Go through the listing below from its first line and repeat each line exactly, ending at the line containing "([selection.rs]), narrows a" and including it.

-- Opening Marker --

(* ===== verification/Gossip.v ===== *)
(** * Relay routing

    [crates/nula-gossip]: the routing graph that learns from events which relays
    a user writes to, reads from and takes direct messages on
    ([options.rs], [ttl.rs], [routes.rs]), selects relays for a user
    ([selection.rs]), narrows a filter to each relay ([filter.rs]), finds the
    relays of an outgoing event ([event.rs]) and keeps the lists fresh
    ([gossip.rs], [refresher.rs]).

    The routes are behind one lock; every critical section is one function here.
    A [HashSet] is a [gset] and a [HashMap] a [gmap]; where the code iterates over
    one and its order matters, the order is an argument. *)

From Stdlib Require Import Ascii NArith Lia.
From S2P Require Import Prelude Encoding Text IpAddr Ids Tags Event Filter Storage SpecProofs Database.
From S2P Require Import Nips RelayLists.

(** ** Options ([options.rs]) *)

(** A [Duration] in nanoseconds. *)
Definition as_secs (d : N) : N := (d / 1000000000)%N.
Definition from_secs (s : N) : N := (s * 1000000000)%N.

Definition GIFT_WRAP : Kind := 1059.

Record GossipLimits := mkLimits {
  read_relays_per_user : N;
  write_relays_per_user : N;
  hint_relays_per_user : N;
  most_received_per_user : N;
  dm_relays_per_user : N;
}.

Definition default_limits : GossipLimits := mkLimits 3 3 2 2 3.

(** Each is a [NonZeroU8]. *)
Definition limits_ok (l : GossipLimits) : Prop :=
  (0 < read_relays_per_user l ∧ 0 < write_relays_per_user l ∧ 0 < hint_relays_per_user l
   ∧ 0 < most_received_per_user l ∧ 0 < dm_relays_per_user l)%N.

Record AllowedRelays := mkAllowed { onion : bool; local : bool; insecure : bool }.

Definition default_allowed : AllowedRelays := mkAllowed true false true.
Definition locked_down : AllowedRelays := mkAllowed false false false.
Definition permissive : AllowedRelays := mkAllowed true true true.

Record GossipOptions := mkOptions {
  list_ttl : N;
  min_fetch_interval : N;
  refresher_interval : option N;
  refresher_batch : nat;
  limits : GossipLimits;
  allowed : AllowedRelays;
}.

Definition default_options : GossipOptions :=
  mkOptions (from_secs 43200) (from_secs 30) (Some (from_secs 60)) 32 default_limits default_allowed.

Inductive ListKind := ListNip65 | ListNip17.

Definition event_kind (k : ListKind) : Kind :=
  match k with ListNip65 => Kind.RELAY_LIST | ListNip17 => Nip17.DM_RELAYS end.

(** ** Freshness ([ttl.rs]) *)

Inductive PublicKeyStatus := Missing | Updated | Outdated (observed_at : Timestamp).

Record OutdatedKey := mkOutdated { public_key : PublicKey; observed_at : option Timestamp }.

#[global] Instance OutdatedKey_eq_dec : EqDecision OutdatedKey.
Proof. solve_decision. Defined.
#[global] Instance OutdatedKey_countable : Countable OutdatedKey.
Proof.
  exact (inj_countable' (λ k, (public_key k, observed_at k)) (λ p, mkOutdated p.1 p.2)
    ltac:(by intros [])).
Defined.

(** [Ord] of keys: that of their bytes. *)
Definition pk_le (a b : PublicKey) : Prop :=
  bytes_le (PublicKey.to_byte_array a) (PublicKey.to_byte_array b).
#[global] Instance pk_le_dec a b : Decision (pk_le a b).
Proof. unfold pk_le. apply _. Defined.

(** [Ord]: the missing ones first, then the oldest. *)
Definition outdated_le (a b : OutdatedKey) : Prop :=
  match observed_at a, observed_at b with
  | None, None => pk_le (public_key a) (public_key b)
  | None, Some _ => True
  | Some _, None => False
  | Some s, Some t => (s < t)%N ∨ (s = t ∧ pk_le (public_key a) (public_key b))
  end.
#[global] Instance outdated_le_dec a b : Decision (outdated_le a b).
Proof. unfold outdated_le. destruct (observed_at a), (observed_at b); apply _. Defined.

Section gossip.
Context `{FasterHex, Secp256k1, UrlCrate}.

Definition is_local_addr (url : RelayUrl) : bool :=
  let host := RelayUrl.host url in
  if decide (host = "localhost") then true
  else match IpAddr.parse_v4 host with
       | Some os => IpAddr.v4_is_loopback os || IpAddr.v4_is_private os
       | None =>
           match IpAddr.parse_v6 host with
           | Some gs => IpAddr.v6_is_loopback gs || (N.land (default 0 (gs !! 0%nat)) 65024 =? 64512)%N
           | None => false
           end
       end.

Definition is_allowed (p : AllowedRelays) (url : RelayUrl) : bool :=
  if negb (onion p) && RelayUrl.is_onion url then false
  else if negb (local p) && is_local_addr url then false
  else if negb (insecure p) && negb (RelayUrl.is_secure url) then false
  else true.

(** ** Routes of a user ([routes.rs]) *)

Record UserRoutes := mkRoutes {
  nip65 : option Nip65.RelayList;
  nip65_event_at : option Timestamp;
  nip65_fetched_at : option Timestamp;
  nip17 : list RelayUrl;
  nip17_event_at : option Timestamp;
  nip17_fetched_at : option Timestamp;
  hints : gmap RelayUrl N;
  most_received : gmap RelayUrl N;
}.

Definition no_routes : UserRoutes := mkRoutes None None None [] None None ∅ ∅.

-- Closing Marker --

- [ANSWER TO THIS EXERCISE]:
(* ===== verification/Gossip.v ===== *)
(** * Relay routing

    [crates/nula-gossip]: the routing graph that learns from events which relays
    a user writes to, reads from and takes direct messages on
    ([options.rs], [ttl.rs], [routes.rs]), selects relays for a user
    ([selection.rs]), narrows a filter to each relay ([filter.rs]), finds the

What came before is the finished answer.